=== Begin Enclosure ===

(** A step of the loop, given what the round left. *)
Definition step_ok (st : SafeLanePlanLoopState) (step : RoundStep) : Prop :=
  match step with
  | Step_Done o st' => lane_end st' o ∧ same_limits st st'
  | Step_Again st' =>
      lane_inv (advance_round st') ∧ (ls_round st < ls_max_rounds st)%Z ∧
      ls_round (advance_round st') = (ls_round st + 1)%Z ∧
      same_limits st (advance_round st')
  end.

Lemma success_step st st2 ex w : lane_inv st → in_round st st2 → counted st st2 →
  Forall2 ans intents (re_tool_outputs ex) → step_ok st (succeed ex st2 w).1.
Proof.
  intros Hinv Hir Hco Hans. unfold after_success.
  set (st3 := note_round_succeeded st2).
  assert (in_round st st3 ∧ counted st st3) as [Hir3 Hco3] by (split; [by destruct Hir; split|exact Hco]).
  set (output := join _ _). set (rep := verify_safe_lane_final_output _ _ _ _).
  destruct (vr_passed rep) eqn:Hp.
  { cbn [fst step_ok]. apply (end_inv st); try done. simpl. split; [done|]. by eexists. }
  set (e := join "," _). set (retry := should_replan_for_verification_failure rep).
  set (st4 := note_verify_failure st3).
  assert (in_round st st4 ∧ counted st st4) as [Hir4 Hco4] by (split; [by destruct Hir3; split|exact Hco3]).
  set (route := decide_safe_lane_failure_route _ _ _ _ _).
  unfold decide_safe_lane_verify_failure_action.
  pose proof (route_replans_iff c _ (ls_replan_budget st4) (ls_metrics st4) (ls_governor st4)
    (rf_verify e retry)) as Hroute. fold route in Hroute.
  destruct (Route_should_replan route) eqn:Hr; cbn [negb].
  - destruct (proj1 Hroute eq_refl) as (_ & Hlt & Hg). cbn [fst step_ok].
    rewrite (ir_budget _ _ Hir4) in Hlt.
    by destruct (again_inv st st4 0 [] Hinv Hir4 Hco4 Hg Hlt cursor_zero) as (? & ? & ?).
  - cbn [fst step_ok finish_failed]. apply (end_inv st); [done..| |by intros ? [= <-]]. simpl.
    by destruct (terminal_verify_failure_code route retry).
Qed.
Definition external_skills_invoke_definition (descriptor : ToolDescriptor) : Value :=
  json_object [
    ("type", JString "function");
    ("function", json_object [
      ("name", JString (td_provider_name descriptor));
      ("description",
        JString
          "Load a resolved external skill's SKILL.md instructions into the conversation loop across managed, user, and project scopes.");
      ("parameters", json_object [
        ("type", JString "object");
        ("properties", json_object [
          ("skill_id", json_object [
            ("type", JString "string");
            ("description", JString "Resolved external skill identifier.")])]);
        ("required", JArray [JString "skill_id"]);
        ("additionalProperties", JBool false)])])].

Definition external_skills_list_definition (descriptor : ToolDescriptor) : Value :=
  json_object [
    ("type", JString "function");
    ("function", json_object [
      ("name", JString (td_provider_name descriptor));
      ("description",
        JString "List resolved external skills available for invocation across managed, user, and project scopes.");
      ("parameters", json_object [
        ("type", JString "object");
        ("properties", json_object []);
        ("required", JArray []);
        ("additionalProperties", JBool false)])])].

Definition external_skills_remove_definition (descriptor : ToolDescriptor) : Value :=
  json_object [
    ("type", JString "function");
    ("function", json_object [
      ("name", JString (td_provider_name descriptor));
      ("description", JString "Remove an installed external skill from the managed runtime.");
      ("parameters", json_object [
        ("type", JString "object");
        ("properties", json_object [
          ("skill_id", json_object [
            ("type", JString "string");
            ("description", JString "Managed external skill identifier.")])]);
        ("required", JArray [JString "skill_id"]);
        ("additionalProperties", JBool false)])])].

Definition file_read_definition (descriptor : ToolDescriptor) : Value :=
  json_object [
    ("type", JString "function");
    ("function", json_object [
      ("name", JString (td_provider_name descriptor));
      ("description", JString (td_description descriptor));
      ("parameters", json_object [
        ("type", JString "object");
        ("properties", json_object [
          ("path", json_object [
            ("type", JString "string");
            ("description", JString "Path to read (absolute or relative to configured file root).")]);
          ("max_bytes", json_object [
            ("type", JString "integer");
            ("minimum", json_uint 1);
            ("maximum", json_uint 8388608);
            ("description", JString "Optional read limit in bytes. Defaults to 1048576.")])]);
        ("required", JArray [JString "path"]);
        ("additionalProperties", JBool false)])])].

Definition file_write_definition (descriptor : ToolDescriptor) : Value :=
  json_object [
    ("type", JString "function");
    ("function", json_object [
      ("name", JString (td_provider_name descriptor));
      ("description", JString (td_description descriptor));
      ("parameters", json_object [
        ("type", JString "object");
        ("properties", json_object [
          ("path", json_object [
            ("type", JString "string");
            ("description", JString "Path to write (absolute or relative to configured file root).")]);
          ("content", json_object [("type", JString "string"); ("description", JString "File content to write.")]);
          ("create_dirs", json_object [
            ("type", JString "boolean");
            ("description", JString "Create parent directories when missing. Defaults to true.")])]);
        ("required", JArray [JString "path"; JString "content"]);
        ("additionalProperties", JBool false)])])].

Definition file_edit_definition (descriptor : ToolDescriptor) : Value :=
  json_object [
    ("type", JString "function");
    ("function", json_object [
      ("name", JString (td_provider_name descriptor));
      ("description", JString (td_description descriptor));
      ("parameters", json_object [
        ("type", JString "object");
        ("properties", json_object [
          ("path", json_object [
            ("type", JString "string");
            ("description", JString "Path to the file (absolute or relative to configured file root).")]);
          ("old_string", json_object [
            ("type", JString "string");
            ("minLength", json_uint 1);
            ("description",
              JString
                "Literal substring to find. Must be non-empty. Must match exactly once unless replace_all is true.")]);
          ("new_string", json_object [("type", JString "string"); ("description", JString "Replacement text.")]);
          ("replace_all", json_object [
            ("type", JString "boolean");
            ("description",
              JString
                "Replace all occurrences instead of requiring a unique match. Zero-match still fails regardless of this flag. Defaults to false.")])]);
        ("required", JArray [JString "path"; JString "old_string"; JString "new_string"]);
        ("additionalProperties", JBool false)])])].

Definition web_fetch_definition (descriptor : ToolDescriptor) : Value :=
  json_object [
    ("type", JString "function");
    ("function", json_object [
      ("name", JString (td_provider_name descriptor));
      ("description", JString (td_description descriptor));
      ("parameters", json_object [
        ("type", JString "object");
        ("properties", json_object [
          ("url", json_object [
            ("type", JString "string");
            ("description", JString "HTTP or HTTPS URL to fetch.")]);
          ("mode", json_object [
            ("type", JString "string");
            ("enum", JArray [JString "readable_text"; JString "raw_text"]);
            ("description", JString "How to render the response body. Defaults to `readable_text`.")]);
          ("max_bytes", json_object [
            ("type", JString "integer");
            ("minimum", json_uint 1);
            ("maximum", json_uint MAX_WEB_FETCH_MAX_BYTES);
            ("description",
              JString "Optional per-call read limit in bytes. Cannot exceed the configured runtime max.")])]);
        ("required", JArray [JString "url"]);
        ("additionalProperties", JBool false)])])].

Definition web_search_definition (descriptor : ToolDescriptor) : Value :=
  json_object [
    ("type", JString "function");
    ("function", json_object [
      ("name", JString (td_provider_name descriptor));
      ("description", JString (td_description descriptor));
      ("parameters", json_object [
        ("type", JString "object");
        ("properties", json_object [
          ("query", json_object [("type", JString "string"); ("description", JString "Search query string.")]);
          ("provider", json_object [
            ("type", JString "string");
            ("enum", json_strs WEB_SEARCH_PROVIDER_SCHEMA_VALUES);
            ("description", JString web_search_provider_parameter_description)]);
          ("max_results", json_object [
            ("type", JString "integer");
            ("minimum", json_uint 1);
            ("maximum", json_uint 10);
            ("description", JString "Maximum results to return. Defaults to 5.")])]);
        ("required", JArray [JString "query"]);
        ("additionalProperties", JBool false)])])].

Definition shell_exec_definition (descriptor : ToolDescriptor) : Value :=
  json_object [
    ("type", JString "function");
    ("function", json_object [
      ("name", JString (td_provider_name descriptor));
      ("description", JString (td_description descriptor));
      ("parameters", json_object [
        ("type", JString "object");
        ("properties", json_object [
          ("command", json_object [
            ("type", JString "string");
            ("description", JString "Executable command name. Must be allowlisted.")]);
          ("args", json_object [
            ("type", JString "array");
            ("items", json_object [("type", JString "string")]);
            ("description", JString "Optional command arguments.")]);
          ("timeout_ms", json_object [
            ("type", JString "integer");
            ("minimum", json_uint 1000);
            ("maximum", json_uint 600000);
            ("description",
              JString
                "Optional command timeout in milliseconds. Defaults to 120000 and is clamped to 1000..=600000.")]);
          ("cwd", json_object [
            ("type", JString "string");
            ("description", JString "Optional working directory.")])]);
        ("required", JArray [JString "command"]);
        ("additionalProperties", JBool false)])])].

Definition approval_request_resolve_definition (descriptor : ToolDescriptor) : Value :=
  json_object [
    ("type", JString "function");
    ("function", json_object [
      ("name", JString (td_provider_name descriptor));
      ("description", JString (td_description descriptor));
      ("parameters", json_object [
        ("type", JString "object");
        ("properties", json_object [
          ("approval_request_id", json_object [
            ("type", JString "string");
            ("description", JString "Visible approval request identifier to resolve.")]);
          ("decision", json_object [
            ("type", JString "string");
            ("enum", JArray [JString "approve_once"; JString "approve_always"; JString "deny"]);
            ("description", JString "Operator decision for the pending approval request.")])]);
        ("required", JArray [JString "approval_request_id"; JString "decision"]);
        ("additionalProperties", JBool false)])])].

Definition approval_request_status_definition (descriptor : ToolDescriptor) : Value :=
  json_object [
    ("type", JString "function");
    ("function", json_object [
      ("name", JString (td_provider_name descriptor));
      ("description", JString (td_description descriptor));
      ("parameters", json_object [
        ("type", JString "object");
        ("properties", json_object [
          ("approval_request_id", json_object [
            ("type", JString "string");
            ("description", JString "Visible approval request identifier to inspect in detail.")])]);
        ("required", JArray [JString "approval_request_id"]);
        ("additionalProperties", JBool false)])])].

Definition approval_requests_list_definition (descriptor : ToolDescriptor) : Value :=
  json_object [
    ("type", JString "function");
    ("function", json_object [
      ("name", JString (td_provider_name descriptor));
      ("description", JString (td_description descriptor));
      ("parameters", json_object [
        ("type", JString "object");
        ("properties", json_object [
          ("session_id", json_object [
            ("type", JString "string");
            ("description",
              JString "Optional visible session identifier to scope approval requests to one session.")]);
          ("status", json_object [
            ("type", JString "string");
            ("enum", JArray [
              JString "pending";
              JString "approved";
              JString "executing";
              JString "executed";
              JString "denied";
              JString "expired";
              JString "cancelled"]);
            ("description", JString "Optional approval request status filter.")]);
          ("limit", json_object [
            ("type", JString "integer");
            ("minimum", json_uint 1);
            ("maximum", json_uint 100);
            ("description", JString "Maximum visible approval requests to return after filtering.")])]);
        ("additionalProperties", JBool false)])])].
(* ===== verification/FeishuSchemas.v ===== *)
(** * FeishuSchemas: the provider definitions of the Feishu tools
    (app/src/tools/feishu.rs, [feishu_provider_tool_definitions])

    With the [tool-file] feature, which adds the parameters that name local
    files. *)
From S2P Require Import Prelude RustStr Contracts Json.

(** [push_feishu_provider_tool_definition] *)
Definition feishu_provider_tool_definition (name description : string) (parameters : Value) : Value :=
  json_object [("type", JString "function");
    ("function", json_object [("name", JString name); ("description", JString description);
      ("parameters", parameters)])].

(** [parameters[key] = value], for an object *)
Definition set_field (key : string) (value parameters : Value) : Value :=
  match parameters with JObject fields => JObject (obj_insert key value fields) | other => other end.

(** [parameters.get_mut("properties").as_object_mut().insert(key, schema)] *)
Definition set_property (key : string) (schema parameters : Value) : Value :=
  match json_get "properties" parameters with
  | Some (JObject properties) => set_field "properties" (JObject (obj_insert key schema properties)) parameters
  | _ => parameters
  end.

Definition feishu_calendar_freebusy_definition : Value :=
  feishu_provider_tool_definition "feishu_calendar_freebusy"
    "Query Feishu calendar free/busy for the selected account grant or an explicit user/room."
    (json_object [
      ("type", JString "object");
      ("properties", json_object [
        ("account_id", json_object [
          ("type", JString "string");
          ("description", JString "Optional Feishu configured account id to route through.")]);
        ("open_id", json_object [
          ("type", JString "string");
          ("description", JString "Optional explicit Feishu user open_id grant selector.")]);
        ("user_id_type", json_object [
          ("type", JString "string");
          ("description",
            JString
              "Optional Feishu calendar user id type. Defaults to `open_id` when user_id is inferred from the selected grant.")]);
        ("time_min", json_object [
          ("type", JString "string");
          ("description", JString "Inclusive time window start, typically RFC3339.")]);
        ("time_max", json_object [
          ("type", JString "string");
          ("description", JString "Exclusive time window end, typically RFC3339.")]);
        ("user_id", json_object [
          ("type", JString "string");
          ("description",
            JString
              "Optional explicit Feishu user id. Defaults to the selected grant open_id when room_id is omitted.")]);
        ("room_id", json_object [
          ("type", JString "string");
          ("description", JString "Optional meeting room id to query instead of a user calendar.")]);
        ("include_external_calendar", json_object [
          ("type", JString "boolean");
          ("description", JString "Whether to include external calendars.")]);
        ("only_busy", json_object [
          ("type", JString "boolean");
          ("description", JString "Whether to return only busy slots.")]);
        ("need_rsvp_status", json_object [
          ("type", JString "boolean");
          ("description", JString "Whether to include RSVP status in each slot.")])]);
      ("required", JArray [JString "time_min"; JString "time_max"]);
      ("additionalProperties", JBool false)]).
Definition schema_required_field_groups (parameters : Value) : list (list string) :=
  omap (λ schema,
      required ← sorted_strings <$> (json_get "required" schema ≫= json_as_array);
      if bool_decide (required = []) then None else Some required)
    (concat (omap (λ key, json_get key parameters ≫= json_as_array) ["anyOf"; "oneOf"])).

Definition default_required_field_groups (required_fields : list string)
    (required_field_groups : list (list string)) : list (list string) :=
  if bool_decide (required_field_groups = []) && negb (bool_decide (required_fields = []))
  then [required_fields] else required_field_groups.

(** ** The searchable entries *)

Definition searchable_entry_from_catalog (entry : ToolDescriptor) : SearchableToolEntry :=
  let required_fields := tool_required_fields (td_name entry) in
  {| se_canonical_name := td_name entry;
     se_summary := td_description entry;
     se_argument_hint := tool_argument_hint (td_name entry);
     se_required_fields := required_fields;
     se_required_field_groups :=
       default_required_field_groups required_fields (tool_required_field_groups (td_name entry));
     se_tags := tool_tags (td_name entry) |}.

Definition feishu_searchable_entries : list SearchableToolEntry :=
  omap (λ tool,
      function ← json_get "function" tool;
      provider_name ← json_get_str "name" function;
      let parameters := default (JObject []) (json_get "parameters" function) in
      let required_fields := schema_required_fields parameters in
      Some {| se_canonical_name := canonical_tool_name provider_name;
              se_summary := default "" (json_get_str "description" function);
              se_argument_hint := search_argument_hint_from_provider_definition parameters;
              se_required_fields := required_fields;
              se_required_field_groups :=
                default_required_field_groups required_fields (schema_required_field_groups parameters);
              se_tags := ["feishu"] |})
    feishu_provider_tool_definitions.
(* ===== verification/TurnEngineProps.v ===== *)
(** * TurnEngineProps: what the turn engine admits and how it executes *)
From S2P Require Import Prelude RustStr Contracts Errors AuditSinks Plane Json ToolRuntimeConfig ToolCatalog ToolNames ToolLease.
From S2P Require Import ToolDispatch Turn Ingress TurnEngine.

#[local] Arguments canonical_tool_name : simpl never.
#[local] Arguments resolve_tool_execution : simpl never.
#[local] Arguments is_provider_exposed_tool_name : simpl never.
#[local] Arguments catalog_resolve : simpl never.
#[local] Arguments catalog_descriptor : simpl never.
#[local] Arguments obj_get : simpl never.

(** ** Admission *)

(** What a session may call: a core tool of the catalogue, where a [tool.invoke]
    whose [tool_id] names a discoverable tool of the catalogue needs that tool in
    the session's view; or, for calls that do not come from a provider, a Feishu
    tool in the view. *)
Definition admitted (context : SessionContext) (intent : ToolIntent) : Prop :=
  match catalog_resolve (in_tool_name intent) with
  | Some d =>
      is_provider_core d = true ∧
      (td_name d = "tool.invoke" → ∀ tool_id target,
         json_get_str "tool_id" (in_args_json intent) = Some tool_id →
         catalog_descriptor (canonical_tool_name tool_id) = Some target → is_discoverable target = true →
         td_name target ∈ sc_tool_view context)
  | None =>
      starts_with "provider_" (in_source intent) = false ∧
      ∃ c, canonical_feishu_tool_name (in_tool_name intent) = Some c ∧ c ∈ sc_tool_view context
  end.
(* ===== verification/SessionDb.v ===== *)
(** * SessionDb: the SQLite tables behind sessions, and how code reaches them

    The tables created in app/src/memory/sqlite.rs that the session repository
    uses, the statements it runs on them, and connections. The database is
    shared with other connections: [others] is what they do between two
    statements of ours, and [fault] makes any statement fail. A statement is
    atomic; a transaction is isolated and either commits or leaves no trace. *)
From S2P Require Import Prelude RustStr Contracts.

(** [match call { Ok(a) => .., Err(e) => .. }] on a stateful call *)
Definition st_match {S E E' A B} (m : ST S E A) (on_ok : A → ST S E' B) (on_err : E → ST S E' B) : ST S E' B :=
  λ s, match m s with (Ok a, s') => on_ok a s' | (Err e, s') => on_err e s' end.

(** ** Rows *)
Record SessionRow := mkSessionRow {
  sr_session_id : string;
  sr_kind : string;
  sr_parent_session_id : option string;
  sr_label : option string;
  sr_state : string;
  sr_created_at : Z;
  sr_updated_at : Z;
  sr_last_error : option string }.

Record EventRow := mkEventRow {
  er_id : Z;
  er_session_id : string;
  er_event_kind : string;
  er_actor_session_id : option string;
  er_payload_json : string;
  er_ts : Z }.

Record OutcomeRow := mkOutcomeRow {
  or_session_id : string;
  or_status : string;
  or_payload_json : string;
  or_recorded_at : Z }.

Record RequestRow := mkRequestRow {
  rr_approval_request_id : string;
  rr_session_id : string;
  rr_turn_id : string;
  rr_tool_call_id : string;
  rr_tool_name : string;
  rr_approval_key : string;
  rr_status : string;
  rr_decision : option string;
  rr_request_payload_json : string;
  rr_governance_snapshot_json : string;
  rr_requested_at : Z;
  rr_resolved_at : option Z;
  rr_resolved_by_session_id : option string;
  rr_executed_at : option Z;
  rr_last_error : option string }.

Record GrantRow := mkGrantRow {
  gr_scope_session_id : string;
  gr_approval_key : string;
  gr_created_by_session_id : option string;
  gr_created_at : Z;
  gr_updated_at : Z }.

(** The columns of [turns] that sessions are summarized from *)
Record TurnRow := mkTurnRow { tn_session_id : string; tn_ts : Z }.

(** Tables with a primary key are maps; [session_events] has an
    [AUTOINCREMENT] key, whose last value is [db_event_seq]. *)
Record Db := mkDb {
  db_sessions : gmap string SessionRow;
  db_events : list EventRow;
  db_event_seq : Z;
  db_outcomes : gmap string OutcomeRow;
  db_requests : gmap string RequestRow;
  db_grants : gmap (string * string) GrantRow;
  db_turns : list TurnRow }.

Definition Db_empty : Db := mkDb ∅ [] 0 ∅ ∅ ∅ [].

Definition set_sessions (m : gmap string SessionRow) (db : Db) : Db :=
  mkDb m (db_events db) (db_event_seq db) (db_outcomes db) (db_requests db) (db_grants db) (db_turns db).
Definition set_outcomes (m : gmap string OutcomeRow) (db : Db) : Db :=
  mkDb (db_sessions db) (db_events db) (db_event_seq db) m (db_requests db) (db_grants db) (db_turns db).
Definition set_requests (m : gmap string RequestRow) (db : Db) : Db :=
  mkDb (db_sessions db) (db_events db) (db_event_seq db) (db_outcomes db) m (db_grants db) (db_turns db).
Definition set_grants (m : gmap (string * string) GrantRow) (db : Db) : Db :=
  mkDb (db_sessions db) (db_events db) (db_event_seq db) (db_outcomes db) (db_requests db) m (db_turns db).

(** ** Statements

    A statement reads or changes the database, or reports an SQLite error. *)
Definition Sql (A : Type) : Type := Db → result string (A * Db).

(** [SELECT] *)
Definition sql_select {A} (f : Db → A) : Sql A := λ db, Ok (f db, db).

(** [INSERT INTO sessions(..) VALUES (..)] *)
Definition sql_insert_session (row : SessionRow) : Sql unit := λ db,
  match db_sessions db !! sr_session_id row with
  | Some _ => Err "UNIQUE constraint failed: sessions.session_id"
  | None => Ok ((), set_sessions (<[sr_session_id row := row]> (db_sessions db)) db)
  end.

(** [UPDATE sessions SET .. WHERE session_id = ?1 AND ..], with the number of
    rows it changed *)
Definition sql_update_session (session_id : string) (cond : SessionRow → bool) (f : SessionRow → SessionRow) :
    Sql nat := λ db,
  match db_sessions db !! session_id with
  | Some row =>
      if cond row then Ok (1, set_sessions (<[session_id := f row]> (db_sessions db)) db) else Ok (0, db)
  | None => Ok (0, db)
  end.

(** [SET state = .., updated_at = .., last_error = ..] *)
Definition set_session_state (state : string) (ts : Z) (last_error : option string) (row : SessionRow) :
    SessionRow :=
  mkSessionRow (sr_session_id row) (sr_kind row) (sr_parent_session_id row) (sr_label row) state
    (sr_created_at row) ts last_error.

(** [INSERT INTO session_events(..) VALUES (..)] and [last_insert_rowid()] *)
Definition sql_insert_event (session_id event_kind : string) (actor_session_id : option string)
    (payload_json : string) (ts : Z) : Sql Z := λ db,
  let id := (db_event_seq db + 1)%Z in
  Ok (id, mkDb (db_sessions db)
            (db_events db ++ [mkEventRow id session_id event_kind actor_session_id payload_json ts]) id
            (db_outcomes db) (db_requests db) (db_grants db) (db_turns db)).

(** [INSERT INTO session_terminal_outcomes(..) .. ON CONFLICT(session_id) DO UPDATE SET ..] *)
Definition sql_upsert_outcome (row : OutcomeRow) : Sql unit := λ db,
  Ok ((), set_outcomes (<[or_session_id row := row]> (db_outcomes db)) db).

(** [INSERT INTO approval_requests(..) VALUES (..)] *)
Definition sql_insert_request (row : RequestRow) : Sql unit := λ db,
  match db_requests db !! rr_approval_request_id row with
  | Some _ => Err "UNIQUE constraint failed: approval_requests.approval_request_id"
  | None => Ok ((), set_requests (<[rr_approval_request_id row := row]> (db_requests db)) db)
  end.

(** [UPDATE approval_requests SET .. WHERE approval_request_id = ?1 AND status = ?2] *)
Definition sql_update_request (approval_request_id expected_status : string) (f : RequestRow → RequestRow) :
    Sql nat := λ db,
  match db_requests db !! approval_request_id with
  | Some row =>
      if bool_decide (rr_status row = expected_status)
      then Ok (1, set_requests (<[approval_request_id := f row]> (db_requests db)) db) else Ok (0, db)
  | None => Ok (0, db)
  end.

(** [CASE WHEN ?n IS NULL THEN column ELSE ?n END], also [COALESCE] *)
Definition coalesce {A} (new old : option A) : option A :=
  match new with Some _ => new | None => old end.

(** [INSERT INTO approval_grants(..) .. ON CONFLICT(..) DO UPDATE SET
    created_by_session_id = COALESCE(..), updated_at = ..] *)
Definition sql_upsert_grant (row : GrantRow) : Sql unit := λ db,
  let key := (gr_scope_session_id row, gr_approval_key row) in
  let row' :=
    match db_grants db !! key with
    | None => row
    | Some old =>
        mkGrantRow (gr_scope_session_id old) (gr_approval_key old)
          (coalesce (gr_created_by_session_id row) (gr_created_by_session_id old))
          (gr_created_at old) (gr_updated_at row)
    end in
  Ok ((), set_grants (<[key := row']> (db_grants db)) db).

(** [LIMIT n]: a negative limit is no limit *)
Definition sql_limit {A} (n : Z) (l : list A) : list A :=
  if (n <? 0)%Z then l else take (Z.to_nat n) l.

(** [MIN], [MAX] over a column: [NULL] for no rows *)
Definition sql_max (l : list Z) : option Z :=
  match l with [] => None | x :: l => Some (foldl Z.max x l) end.
Definition sql_min (l : list Z) : option Z :=
  match l with [] => None | x :: l => Some (foldl Z.min x l) end.

(** ** Connections *)
Section connections.
Context {W : Type}.

(** The environment: whether the next statement fails, what other connections
    do meanwhile, and the clock. *)
Record DbEnv := mkDbEnv {
  env_fault : W → option string * W;
  env_others : Db * W → Db * W;
  env_clock : W → Z * W }.
Context (env : DbEnv).

Abbreviation DB := (ST (Db * W) string).

(** One statement in the current state of the database. *)
Definition run_sql {A} (context : string → string) (q : Sql A) : DB A := λ '(db, w),
  let '(fault, w) := env_fault env w in
  match fault with
  | Some error => (Err (context error), (db, w))
  | None =>
      match q db with
      | Err error => (Err (context error), (db, w))
      | Ok (a, db') => (Ok a, (db', w))
      end
  end.

(** What happens outside our transactions *)
Definition yield_to_others : DB unit := λ s, (Ok (), env_others env s).

(** A statement of a connection in autocommit mode *)
Definition statement {A} (context : string → string) (q : Sql A) : DB A :=
  yield_to_others ≫= λ _, run_sql context q.

(** [Connection::open] *)
Definition open_connection : DB unit :=
  statement (λ error, "open session repository sqlite db failed: " +:+ error) (sql_select (λ _, ())).

(** [conn.transaction()] .. [tx.commit()]: [body] says whether to commit; a
    transaction dropped without a commit is rolled back. *)
Definition transaction {A} (begin_context commit_context : string → string) (body : DB (A * bool)) : DB A :=
  λ s,
  let s := env_others env s in
  match run_sql begin_context (sql_select (λ _, ())) s with
  | (Err error, s) => (Err error, s)
  | (Ok _, s) =>
      let db0 := s.1 in
      match body s with
      | (Err error, (_, w)) => (Err error, (db0, w))
      | (Ok (a, false), (_, w)) => (Ok a, (db0, w))
      | (Ok (a, true), s) =>
          match run_sql commit_context (sql_select (λ _, ())) s with
          | (Err error, (_, w)) => (Err error, (db0, w))
          | (Ok _, s) => (Ok a, s)
          end
      end
  end.

(** [unix_ts_now] *)
Definition unix_ts_now : DB Z := λ '(db, w), let '(t, w) := env_clock env w in (Ok t, (db, w)).
End connections.
Arguments DbEnv : clear implicits.
Arguments mkDbEnv {_} _ _ _.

=== End Enclosure ===

*PROBLEM DETAILS*. Print exactly, and only, the lines beginning at the top of the listing and ending at the line with "assert (in_round st st4".

*RESPONSE*.
(** A step of the loop, given what the round left. *)
Definition step_ok (st : SafeLanePlanLoopState) (step : RoundStep) : Prop :=
  match step with
  | Step_Done o st' => lane_end st' o ∧ same_limits st st'
  | Step_Again st' =>
      lane_inv (advance_round st') ∧ (ls_round st < ls_max_rounds st)%Z ∧
      ls_round (advance_round st') = (ls_round st + 1)%Z ∧
      same_limits st (advance_round st')
  end.

Lemma success_step st st2 ex w : lane_inv st → in_round st st2 → counted st st2 →
  Forall2 ans intents (re_tool_outputs ex) → step_ok st (succeed ex st2 w).1.
Proof.
  intros Hinv Hir Hco Hans. unfold after_success.
  set (st3 := note_round_succeeded st2).
  assert (in_round st st3 ∧ counted st st3) as [Hir3 Hco3] by (split; [by destruct Hir; split|exact Hco]).
  set (output := join _ _). set (rep := verify_safe_lane_final_output _ _ _ _).
  destruct (vr_passed rep) eqn:Hp.
  { cbn [fst step_ok]. apply (end_inv st); try done. simpl. split; [done|]. by eexists. }
  set (e := join "," _). set (retry := should_replan_for_verification_failure rep).
  set (st4 := note_verify_failure st3).
  assert (in_round st st4 ∧ counted st st4) as [Hir4 Hco4] by (split; [by destruct Hir3; split|exact Hco3]).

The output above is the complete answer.